── DATA EXTRACTS
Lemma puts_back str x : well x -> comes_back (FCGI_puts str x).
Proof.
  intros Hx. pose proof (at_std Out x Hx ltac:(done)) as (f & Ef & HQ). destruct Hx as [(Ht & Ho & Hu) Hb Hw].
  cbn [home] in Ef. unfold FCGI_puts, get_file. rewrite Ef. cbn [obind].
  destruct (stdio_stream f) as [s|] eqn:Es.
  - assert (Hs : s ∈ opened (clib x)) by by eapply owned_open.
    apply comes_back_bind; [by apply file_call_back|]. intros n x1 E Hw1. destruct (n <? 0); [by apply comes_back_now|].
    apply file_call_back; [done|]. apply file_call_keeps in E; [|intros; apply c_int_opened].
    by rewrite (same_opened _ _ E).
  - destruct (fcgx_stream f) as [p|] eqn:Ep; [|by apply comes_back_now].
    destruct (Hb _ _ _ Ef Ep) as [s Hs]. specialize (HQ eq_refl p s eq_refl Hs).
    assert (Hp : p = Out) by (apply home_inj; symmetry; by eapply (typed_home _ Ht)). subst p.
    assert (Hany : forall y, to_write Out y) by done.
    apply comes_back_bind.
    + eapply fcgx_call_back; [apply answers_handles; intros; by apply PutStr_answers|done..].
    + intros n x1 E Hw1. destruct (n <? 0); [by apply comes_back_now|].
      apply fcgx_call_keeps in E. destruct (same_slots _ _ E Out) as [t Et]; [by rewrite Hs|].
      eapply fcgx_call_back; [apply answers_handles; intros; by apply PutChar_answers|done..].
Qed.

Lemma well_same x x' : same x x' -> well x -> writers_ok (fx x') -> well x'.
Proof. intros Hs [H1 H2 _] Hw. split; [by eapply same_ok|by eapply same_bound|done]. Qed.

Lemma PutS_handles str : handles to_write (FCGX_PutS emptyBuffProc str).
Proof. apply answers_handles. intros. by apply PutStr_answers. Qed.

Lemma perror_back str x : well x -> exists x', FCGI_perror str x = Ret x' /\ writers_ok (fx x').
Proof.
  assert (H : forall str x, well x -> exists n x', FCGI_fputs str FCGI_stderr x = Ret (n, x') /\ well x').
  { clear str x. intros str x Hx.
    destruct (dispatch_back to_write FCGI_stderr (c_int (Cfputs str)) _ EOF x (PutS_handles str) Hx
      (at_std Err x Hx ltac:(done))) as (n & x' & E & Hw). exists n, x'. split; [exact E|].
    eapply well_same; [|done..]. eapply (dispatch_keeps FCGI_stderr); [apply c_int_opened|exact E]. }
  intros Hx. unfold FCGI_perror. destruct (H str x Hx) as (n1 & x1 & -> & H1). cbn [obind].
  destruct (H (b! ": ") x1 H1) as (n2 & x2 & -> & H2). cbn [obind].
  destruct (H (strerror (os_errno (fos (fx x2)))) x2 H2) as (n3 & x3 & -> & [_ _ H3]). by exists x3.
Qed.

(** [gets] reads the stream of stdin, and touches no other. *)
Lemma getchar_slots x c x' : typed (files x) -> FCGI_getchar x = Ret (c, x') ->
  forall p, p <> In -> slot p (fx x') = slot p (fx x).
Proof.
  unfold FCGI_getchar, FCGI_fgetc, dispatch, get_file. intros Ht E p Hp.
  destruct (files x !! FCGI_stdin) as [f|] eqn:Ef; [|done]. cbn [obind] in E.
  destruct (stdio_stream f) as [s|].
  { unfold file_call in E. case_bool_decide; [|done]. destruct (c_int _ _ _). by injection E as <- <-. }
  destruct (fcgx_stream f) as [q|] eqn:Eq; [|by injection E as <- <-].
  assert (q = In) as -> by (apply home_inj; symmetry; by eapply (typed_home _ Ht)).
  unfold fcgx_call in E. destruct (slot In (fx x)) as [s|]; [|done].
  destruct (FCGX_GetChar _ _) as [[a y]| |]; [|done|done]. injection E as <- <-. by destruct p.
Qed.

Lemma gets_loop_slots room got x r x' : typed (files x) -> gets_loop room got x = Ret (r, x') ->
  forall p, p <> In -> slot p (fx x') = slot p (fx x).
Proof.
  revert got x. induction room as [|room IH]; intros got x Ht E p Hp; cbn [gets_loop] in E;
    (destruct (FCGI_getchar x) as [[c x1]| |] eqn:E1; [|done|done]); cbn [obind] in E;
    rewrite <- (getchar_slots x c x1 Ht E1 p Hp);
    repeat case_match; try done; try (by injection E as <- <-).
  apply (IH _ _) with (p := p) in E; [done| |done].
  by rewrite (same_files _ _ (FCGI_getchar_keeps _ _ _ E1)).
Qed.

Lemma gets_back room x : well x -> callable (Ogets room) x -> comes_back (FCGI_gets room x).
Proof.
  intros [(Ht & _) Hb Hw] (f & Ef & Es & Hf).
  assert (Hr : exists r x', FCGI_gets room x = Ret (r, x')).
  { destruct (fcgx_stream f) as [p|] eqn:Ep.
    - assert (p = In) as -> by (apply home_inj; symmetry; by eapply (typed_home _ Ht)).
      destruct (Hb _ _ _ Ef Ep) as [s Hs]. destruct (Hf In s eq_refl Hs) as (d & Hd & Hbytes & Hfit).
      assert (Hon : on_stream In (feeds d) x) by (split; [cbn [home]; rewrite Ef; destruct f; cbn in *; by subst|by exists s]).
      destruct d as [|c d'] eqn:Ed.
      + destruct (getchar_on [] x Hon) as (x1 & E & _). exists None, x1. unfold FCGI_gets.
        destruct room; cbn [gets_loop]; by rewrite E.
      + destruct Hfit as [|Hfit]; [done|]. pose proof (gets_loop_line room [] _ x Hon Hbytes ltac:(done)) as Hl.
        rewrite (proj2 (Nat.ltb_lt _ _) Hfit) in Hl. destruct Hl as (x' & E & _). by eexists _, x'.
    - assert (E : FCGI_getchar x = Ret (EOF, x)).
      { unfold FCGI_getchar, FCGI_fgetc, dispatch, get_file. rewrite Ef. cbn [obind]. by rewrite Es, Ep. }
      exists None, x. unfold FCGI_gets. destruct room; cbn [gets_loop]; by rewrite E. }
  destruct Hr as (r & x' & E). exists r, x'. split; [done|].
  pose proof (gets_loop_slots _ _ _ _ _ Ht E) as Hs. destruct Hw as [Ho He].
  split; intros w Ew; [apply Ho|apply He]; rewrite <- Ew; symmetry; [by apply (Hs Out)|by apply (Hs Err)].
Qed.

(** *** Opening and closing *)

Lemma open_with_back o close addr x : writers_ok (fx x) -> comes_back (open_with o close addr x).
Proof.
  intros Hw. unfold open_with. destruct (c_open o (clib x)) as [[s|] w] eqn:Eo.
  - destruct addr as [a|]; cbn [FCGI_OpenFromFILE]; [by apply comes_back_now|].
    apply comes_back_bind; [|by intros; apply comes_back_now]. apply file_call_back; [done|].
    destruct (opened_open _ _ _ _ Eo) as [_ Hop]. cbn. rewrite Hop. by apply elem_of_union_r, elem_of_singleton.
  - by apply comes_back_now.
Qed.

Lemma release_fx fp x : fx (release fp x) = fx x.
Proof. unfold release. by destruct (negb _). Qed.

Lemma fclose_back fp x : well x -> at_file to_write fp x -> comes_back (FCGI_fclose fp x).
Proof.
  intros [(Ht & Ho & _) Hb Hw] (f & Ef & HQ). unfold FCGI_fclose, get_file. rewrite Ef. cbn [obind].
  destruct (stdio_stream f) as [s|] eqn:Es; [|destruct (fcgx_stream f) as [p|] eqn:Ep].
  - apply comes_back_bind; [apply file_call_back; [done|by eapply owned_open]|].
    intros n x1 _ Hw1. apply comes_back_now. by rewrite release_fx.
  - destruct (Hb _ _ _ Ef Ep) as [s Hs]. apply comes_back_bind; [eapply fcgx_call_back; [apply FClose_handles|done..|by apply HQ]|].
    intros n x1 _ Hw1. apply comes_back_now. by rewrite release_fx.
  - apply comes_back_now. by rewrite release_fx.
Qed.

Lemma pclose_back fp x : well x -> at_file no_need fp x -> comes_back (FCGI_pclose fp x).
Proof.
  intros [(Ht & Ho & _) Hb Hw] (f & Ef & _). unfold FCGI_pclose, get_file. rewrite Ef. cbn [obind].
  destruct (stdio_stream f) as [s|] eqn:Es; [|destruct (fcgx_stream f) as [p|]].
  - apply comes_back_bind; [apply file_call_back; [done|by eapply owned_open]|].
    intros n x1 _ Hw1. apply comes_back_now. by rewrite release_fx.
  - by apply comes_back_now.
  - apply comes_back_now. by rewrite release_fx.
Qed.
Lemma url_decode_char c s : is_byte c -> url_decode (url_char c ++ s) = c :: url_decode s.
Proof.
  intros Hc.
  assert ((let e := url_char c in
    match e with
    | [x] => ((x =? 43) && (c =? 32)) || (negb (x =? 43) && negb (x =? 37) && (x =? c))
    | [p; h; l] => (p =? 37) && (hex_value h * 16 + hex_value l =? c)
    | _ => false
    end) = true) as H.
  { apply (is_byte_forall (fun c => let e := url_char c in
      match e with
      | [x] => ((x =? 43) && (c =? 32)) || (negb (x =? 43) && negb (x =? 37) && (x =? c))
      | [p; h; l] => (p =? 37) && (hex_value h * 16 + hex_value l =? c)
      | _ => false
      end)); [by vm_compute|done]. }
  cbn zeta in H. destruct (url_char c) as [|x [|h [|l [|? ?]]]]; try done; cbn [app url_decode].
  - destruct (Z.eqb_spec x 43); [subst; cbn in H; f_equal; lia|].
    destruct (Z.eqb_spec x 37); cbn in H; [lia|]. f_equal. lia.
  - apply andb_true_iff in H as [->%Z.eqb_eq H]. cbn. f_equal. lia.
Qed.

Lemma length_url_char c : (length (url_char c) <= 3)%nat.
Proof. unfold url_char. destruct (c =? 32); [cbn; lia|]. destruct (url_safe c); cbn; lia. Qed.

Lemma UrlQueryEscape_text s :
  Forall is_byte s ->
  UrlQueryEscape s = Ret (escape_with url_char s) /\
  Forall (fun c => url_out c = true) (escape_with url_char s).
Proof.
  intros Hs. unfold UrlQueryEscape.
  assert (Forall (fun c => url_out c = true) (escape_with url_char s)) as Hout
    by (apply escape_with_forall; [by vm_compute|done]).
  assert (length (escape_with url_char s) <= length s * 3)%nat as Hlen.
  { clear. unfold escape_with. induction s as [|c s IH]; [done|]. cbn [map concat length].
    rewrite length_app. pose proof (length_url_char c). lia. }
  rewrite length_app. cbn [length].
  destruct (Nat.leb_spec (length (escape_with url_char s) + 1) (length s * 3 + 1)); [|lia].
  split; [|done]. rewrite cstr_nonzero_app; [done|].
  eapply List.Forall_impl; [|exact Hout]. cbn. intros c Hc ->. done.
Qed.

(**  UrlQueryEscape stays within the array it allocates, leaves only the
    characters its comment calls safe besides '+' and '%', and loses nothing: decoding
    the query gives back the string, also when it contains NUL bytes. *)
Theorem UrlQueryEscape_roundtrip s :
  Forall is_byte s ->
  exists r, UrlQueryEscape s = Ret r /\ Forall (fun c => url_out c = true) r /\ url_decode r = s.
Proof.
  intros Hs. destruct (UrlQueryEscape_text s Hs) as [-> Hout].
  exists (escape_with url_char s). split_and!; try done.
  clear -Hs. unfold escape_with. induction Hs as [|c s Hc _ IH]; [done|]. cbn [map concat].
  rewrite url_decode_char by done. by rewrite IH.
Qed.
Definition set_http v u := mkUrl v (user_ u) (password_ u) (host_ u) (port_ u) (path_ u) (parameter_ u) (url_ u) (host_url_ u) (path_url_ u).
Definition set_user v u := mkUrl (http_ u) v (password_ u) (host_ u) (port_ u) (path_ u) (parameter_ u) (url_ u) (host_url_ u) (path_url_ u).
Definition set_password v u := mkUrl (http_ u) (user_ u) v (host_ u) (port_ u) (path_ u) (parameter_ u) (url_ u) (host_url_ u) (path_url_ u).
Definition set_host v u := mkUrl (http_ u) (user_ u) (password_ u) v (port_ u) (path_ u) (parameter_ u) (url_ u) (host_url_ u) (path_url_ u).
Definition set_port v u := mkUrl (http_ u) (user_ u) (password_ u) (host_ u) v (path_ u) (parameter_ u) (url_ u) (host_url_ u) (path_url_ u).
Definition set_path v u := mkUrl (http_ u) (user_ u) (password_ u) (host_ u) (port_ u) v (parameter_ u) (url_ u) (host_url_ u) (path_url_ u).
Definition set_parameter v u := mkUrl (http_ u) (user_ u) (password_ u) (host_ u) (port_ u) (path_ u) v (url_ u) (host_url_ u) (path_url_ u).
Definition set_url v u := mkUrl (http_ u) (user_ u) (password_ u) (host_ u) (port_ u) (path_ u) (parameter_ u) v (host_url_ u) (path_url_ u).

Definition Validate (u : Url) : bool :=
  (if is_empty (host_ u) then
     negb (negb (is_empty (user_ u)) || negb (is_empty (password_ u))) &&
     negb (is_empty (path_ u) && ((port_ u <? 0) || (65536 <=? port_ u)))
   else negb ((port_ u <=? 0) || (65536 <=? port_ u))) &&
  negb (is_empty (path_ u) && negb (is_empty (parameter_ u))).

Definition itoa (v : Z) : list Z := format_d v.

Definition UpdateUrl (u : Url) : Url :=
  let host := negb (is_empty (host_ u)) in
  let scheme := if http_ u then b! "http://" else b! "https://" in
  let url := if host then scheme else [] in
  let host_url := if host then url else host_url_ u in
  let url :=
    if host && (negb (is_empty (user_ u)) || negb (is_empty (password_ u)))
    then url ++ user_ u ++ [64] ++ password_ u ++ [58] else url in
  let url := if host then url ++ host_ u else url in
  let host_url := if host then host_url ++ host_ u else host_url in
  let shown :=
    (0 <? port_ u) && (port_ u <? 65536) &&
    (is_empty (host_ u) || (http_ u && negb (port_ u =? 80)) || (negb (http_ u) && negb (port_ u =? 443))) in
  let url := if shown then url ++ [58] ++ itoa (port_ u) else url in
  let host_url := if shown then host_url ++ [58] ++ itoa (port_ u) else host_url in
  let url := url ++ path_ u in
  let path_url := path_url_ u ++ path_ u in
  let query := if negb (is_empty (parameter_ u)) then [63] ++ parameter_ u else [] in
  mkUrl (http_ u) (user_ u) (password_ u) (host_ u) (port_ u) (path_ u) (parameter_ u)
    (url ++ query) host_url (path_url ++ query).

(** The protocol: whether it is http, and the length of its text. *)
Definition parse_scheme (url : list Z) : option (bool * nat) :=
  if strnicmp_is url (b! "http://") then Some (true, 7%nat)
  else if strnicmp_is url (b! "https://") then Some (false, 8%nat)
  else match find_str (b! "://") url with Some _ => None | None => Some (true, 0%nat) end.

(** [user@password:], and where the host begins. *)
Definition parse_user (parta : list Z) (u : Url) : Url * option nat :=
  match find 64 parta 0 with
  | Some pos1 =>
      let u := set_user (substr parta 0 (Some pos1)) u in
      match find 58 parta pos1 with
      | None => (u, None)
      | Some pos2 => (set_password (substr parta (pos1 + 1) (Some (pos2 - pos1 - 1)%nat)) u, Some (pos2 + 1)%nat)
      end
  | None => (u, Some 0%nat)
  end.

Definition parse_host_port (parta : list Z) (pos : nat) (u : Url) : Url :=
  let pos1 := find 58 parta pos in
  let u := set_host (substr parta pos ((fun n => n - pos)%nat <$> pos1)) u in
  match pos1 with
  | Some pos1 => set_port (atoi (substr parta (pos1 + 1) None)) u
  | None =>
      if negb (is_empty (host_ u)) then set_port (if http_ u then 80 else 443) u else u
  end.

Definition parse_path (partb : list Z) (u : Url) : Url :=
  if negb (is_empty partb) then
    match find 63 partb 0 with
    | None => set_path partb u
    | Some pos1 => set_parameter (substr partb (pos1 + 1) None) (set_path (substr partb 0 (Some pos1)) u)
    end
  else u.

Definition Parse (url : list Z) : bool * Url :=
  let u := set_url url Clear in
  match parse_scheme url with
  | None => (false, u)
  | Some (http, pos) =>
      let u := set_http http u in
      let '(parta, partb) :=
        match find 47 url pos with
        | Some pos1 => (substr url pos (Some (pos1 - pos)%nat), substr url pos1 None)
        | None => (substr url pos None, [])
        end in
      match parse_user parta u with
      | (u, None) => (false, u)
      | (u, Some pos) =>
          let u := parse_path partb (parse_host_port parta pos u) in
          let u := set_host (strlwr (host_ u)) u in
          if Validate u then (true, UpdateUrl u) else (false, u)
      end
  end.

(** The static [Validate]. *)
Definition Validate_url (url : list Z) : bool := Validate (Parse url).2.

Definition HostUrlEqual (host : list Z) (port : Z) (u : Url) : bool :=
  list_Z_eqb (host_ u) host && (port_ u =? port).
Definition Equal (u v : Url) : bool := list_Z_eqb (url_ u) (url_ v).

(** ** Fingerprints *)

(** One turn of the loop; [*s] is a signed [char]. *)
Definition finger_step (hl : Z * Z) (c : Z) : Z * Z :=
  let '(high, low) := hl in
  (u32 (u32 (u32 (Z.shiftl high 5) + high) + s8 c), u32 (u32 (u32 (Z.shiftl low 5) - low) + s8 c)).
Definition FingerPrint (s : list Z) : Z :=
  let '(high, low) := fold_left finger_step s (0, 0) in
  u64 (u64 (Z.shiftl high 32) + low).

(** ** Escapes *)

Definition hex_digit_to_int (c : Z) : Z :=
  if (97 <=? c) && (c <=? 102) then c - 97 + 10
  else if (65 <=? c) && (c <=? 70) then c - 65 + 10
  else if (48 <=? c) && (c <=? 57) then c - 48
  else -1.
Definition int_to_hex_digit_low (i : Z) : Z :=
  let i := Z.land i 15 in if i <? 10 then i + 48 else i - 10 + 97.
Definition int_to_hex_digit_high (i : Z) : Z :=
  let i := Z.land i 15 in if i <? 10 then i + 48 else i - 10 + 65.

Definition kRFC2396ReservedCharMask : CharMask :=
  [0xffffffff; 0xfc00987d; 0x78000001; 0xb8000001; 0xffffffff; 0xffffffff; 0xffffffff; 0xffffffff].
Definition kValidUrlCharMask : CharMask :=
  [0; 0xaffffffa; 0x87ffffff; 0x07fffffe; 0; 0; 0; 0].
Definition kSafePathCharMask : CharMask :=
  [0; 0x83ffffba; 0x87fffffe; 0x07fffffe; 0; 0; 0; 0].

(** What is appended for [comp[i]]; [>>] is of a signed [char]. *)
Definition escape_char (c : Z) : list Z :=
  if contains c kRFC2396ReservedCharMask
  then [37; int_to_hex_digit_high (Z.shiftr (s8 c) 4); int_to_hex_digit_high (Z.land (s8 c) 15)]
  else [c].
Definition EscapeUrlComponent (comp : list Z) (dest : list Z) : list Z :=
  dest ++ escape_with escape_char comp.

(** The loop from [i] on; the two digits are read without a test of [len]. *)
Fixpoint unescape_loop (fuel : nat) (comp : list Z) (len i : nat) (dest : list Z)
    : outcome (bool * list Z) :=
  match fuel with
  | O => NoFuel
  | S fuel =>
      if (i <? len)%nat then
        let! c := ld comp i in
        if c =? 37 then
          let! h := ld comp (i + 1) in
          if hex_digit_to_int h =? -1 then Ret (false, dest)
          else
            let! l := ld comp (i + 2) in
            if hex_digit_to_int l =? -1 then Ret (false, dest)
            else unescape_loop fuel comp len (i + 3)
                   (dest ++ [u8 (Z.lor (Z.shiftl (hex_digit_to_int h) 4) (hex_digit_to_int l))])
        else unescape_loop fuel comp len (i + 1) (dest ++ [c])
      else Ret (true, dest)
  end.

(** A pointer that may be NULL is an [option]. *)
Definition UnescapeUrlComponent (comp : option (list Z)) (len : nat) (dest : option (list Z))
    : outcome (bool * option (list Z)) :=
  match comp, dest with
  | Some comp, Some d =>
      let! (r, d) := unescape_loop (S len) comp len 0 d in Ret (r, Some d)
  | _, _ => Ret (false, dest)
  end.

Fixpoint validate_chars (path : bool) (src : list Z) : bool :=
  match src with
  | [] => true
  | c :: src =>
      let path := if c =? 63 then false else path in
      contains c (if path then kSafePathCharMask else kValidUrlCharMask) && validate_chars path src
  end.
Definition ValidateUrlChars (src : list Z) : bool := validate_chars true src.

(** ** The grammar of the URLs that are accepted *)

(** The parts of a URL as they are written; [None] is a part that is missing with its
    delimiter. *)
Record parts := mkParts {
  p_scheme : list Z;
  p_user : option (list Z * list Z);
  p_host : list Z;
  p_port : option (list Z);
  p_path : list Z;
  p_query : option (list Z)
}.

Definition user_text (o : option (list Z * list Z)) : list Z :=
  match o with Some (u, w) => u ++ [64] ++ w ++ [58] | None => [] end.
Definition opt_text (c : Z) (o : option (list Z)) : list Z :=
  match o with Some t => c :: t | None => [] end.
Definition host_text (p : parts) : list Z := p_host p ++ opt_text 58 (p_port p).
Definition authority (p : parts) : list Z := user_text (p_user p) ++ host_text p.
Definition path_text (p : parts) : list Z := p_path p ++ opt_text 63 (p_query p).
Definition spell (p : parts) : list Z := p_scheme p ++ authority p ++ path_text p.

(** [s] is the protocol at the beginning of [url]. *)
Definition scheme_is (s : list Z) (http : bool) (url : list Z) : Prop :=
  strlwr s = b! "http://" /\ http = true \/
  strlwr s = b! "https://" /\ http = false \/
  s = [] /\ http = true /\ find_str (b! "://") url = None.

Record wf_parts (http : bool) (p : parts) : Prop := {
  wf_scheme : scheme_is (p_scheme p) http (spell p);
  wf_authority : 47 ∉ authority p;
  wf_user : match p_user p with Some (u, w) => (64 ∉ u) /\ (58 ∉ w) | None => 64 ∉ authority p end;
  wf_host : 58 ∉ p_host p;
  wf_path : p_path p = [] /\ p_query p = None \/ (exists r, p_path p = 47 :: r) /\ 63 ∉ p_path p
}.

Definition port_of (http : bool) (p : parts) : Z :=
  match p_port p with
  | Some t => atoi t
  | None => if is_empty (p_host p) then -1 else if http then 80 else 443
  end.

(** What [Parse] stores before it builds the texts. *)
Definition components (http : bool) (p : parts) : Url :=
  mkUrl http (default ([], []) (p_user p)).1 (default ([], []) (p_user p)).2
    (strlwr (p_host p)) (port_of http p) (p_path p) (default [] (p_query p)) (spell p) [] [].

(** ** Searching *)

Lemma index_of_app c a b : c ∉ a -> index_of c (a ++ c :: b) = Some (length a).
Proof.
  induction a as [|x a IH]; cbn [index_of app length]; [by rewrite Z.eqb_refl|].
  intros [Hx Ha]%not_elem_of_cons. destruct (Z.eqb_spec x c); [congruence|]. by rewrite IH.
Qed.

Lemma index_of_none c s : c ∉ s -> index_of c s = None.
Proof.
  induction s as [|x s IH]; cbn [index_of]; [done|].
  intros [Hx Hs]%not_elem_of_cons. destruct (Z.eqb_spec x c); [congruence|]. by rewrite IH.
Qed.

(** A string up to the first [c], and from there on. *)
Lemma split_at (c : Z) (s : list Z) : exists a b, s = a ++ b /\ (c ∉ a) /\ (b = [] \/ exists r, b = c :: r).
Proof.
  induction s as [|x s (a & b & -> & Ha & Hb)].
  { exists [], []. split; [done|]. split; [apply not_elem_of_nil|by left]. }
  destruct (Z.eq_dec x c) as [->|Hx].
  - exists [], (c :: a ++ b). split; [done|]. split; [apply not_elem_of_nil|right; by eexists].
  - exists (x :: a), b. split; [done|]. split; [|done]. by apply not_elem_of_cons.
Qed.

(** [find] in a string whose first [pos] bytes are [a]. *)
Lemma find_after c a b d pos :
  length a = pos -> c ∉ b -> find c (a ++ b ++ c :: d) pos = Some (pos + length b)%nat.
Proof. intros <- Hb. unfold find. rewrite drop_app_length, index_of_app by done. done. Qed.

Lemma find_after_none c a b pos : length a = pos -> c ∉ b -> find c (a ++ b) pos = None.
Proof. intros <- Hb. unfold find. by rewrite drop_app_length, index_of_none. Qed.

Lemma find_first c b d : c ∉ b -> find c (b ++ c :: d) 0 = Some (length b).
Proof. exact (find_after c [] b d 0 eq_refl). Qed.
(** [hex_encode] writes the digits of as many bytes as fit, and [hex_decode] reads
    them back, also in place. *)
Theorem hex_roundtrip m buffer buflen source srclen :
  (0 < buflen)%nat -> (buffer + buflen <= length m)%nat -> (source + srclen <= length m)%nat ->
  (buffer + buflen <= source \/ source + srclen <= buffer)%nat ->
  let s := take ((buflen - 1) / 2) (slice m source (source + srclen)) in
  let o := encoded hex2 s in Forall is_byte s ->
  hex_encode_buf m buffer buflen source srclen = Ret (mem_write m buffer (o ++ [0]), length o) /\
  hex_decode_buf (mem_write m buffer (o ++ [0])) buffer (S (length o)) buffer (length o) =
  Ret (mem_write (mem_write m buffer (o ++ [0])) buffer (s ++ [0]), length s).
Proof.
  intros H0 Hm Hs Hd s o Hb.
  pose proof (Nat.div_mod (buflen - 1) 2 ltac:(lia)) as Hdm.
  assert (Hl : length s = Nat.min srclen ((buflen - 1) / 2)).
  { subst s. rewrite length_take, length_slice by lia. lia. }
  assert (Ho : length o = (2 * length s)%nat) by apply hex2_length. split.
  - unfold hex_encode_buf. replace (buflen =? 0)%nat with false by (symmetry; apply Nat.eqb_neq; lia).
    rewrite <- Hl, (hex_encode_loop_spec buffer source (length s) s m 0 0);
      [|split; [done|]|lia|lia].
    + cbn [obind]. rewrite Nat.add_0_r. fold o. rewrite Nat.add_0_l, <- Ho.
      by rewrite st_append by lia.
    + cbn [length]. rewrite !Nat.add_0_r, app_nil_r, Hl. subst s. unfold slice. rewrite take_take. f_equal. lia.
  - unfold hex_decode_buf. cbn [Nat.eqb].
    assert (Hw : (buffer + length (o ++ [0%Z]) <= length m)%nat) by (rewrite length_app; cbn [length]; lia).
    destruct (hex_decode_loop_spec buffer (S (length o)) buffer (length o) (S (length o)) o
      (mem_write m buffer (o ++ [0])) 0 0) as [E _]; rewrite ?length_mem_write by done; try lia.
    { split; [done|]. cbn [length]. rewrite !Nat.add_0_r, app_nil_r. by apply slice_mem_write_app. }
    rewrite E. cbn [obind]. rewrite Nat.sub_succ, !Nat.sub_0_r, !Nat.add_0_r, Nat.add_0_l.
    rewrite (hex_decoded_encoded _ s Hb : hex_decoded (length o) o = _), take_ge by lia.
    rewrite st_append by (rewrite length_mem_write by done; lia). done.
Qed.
────
• **WORK INSTRUCTIONS**: Find the string "that" in the listing and copy every line in which it occurs.

• **SOLUTION TO THIS EXERCISE**:
(** A pointer that may be NULL is an [option]. *)
(** ** The grammar of the URLs that are accepted *)
(** The parts of a URL as they are written; [None] is a part that is missing with its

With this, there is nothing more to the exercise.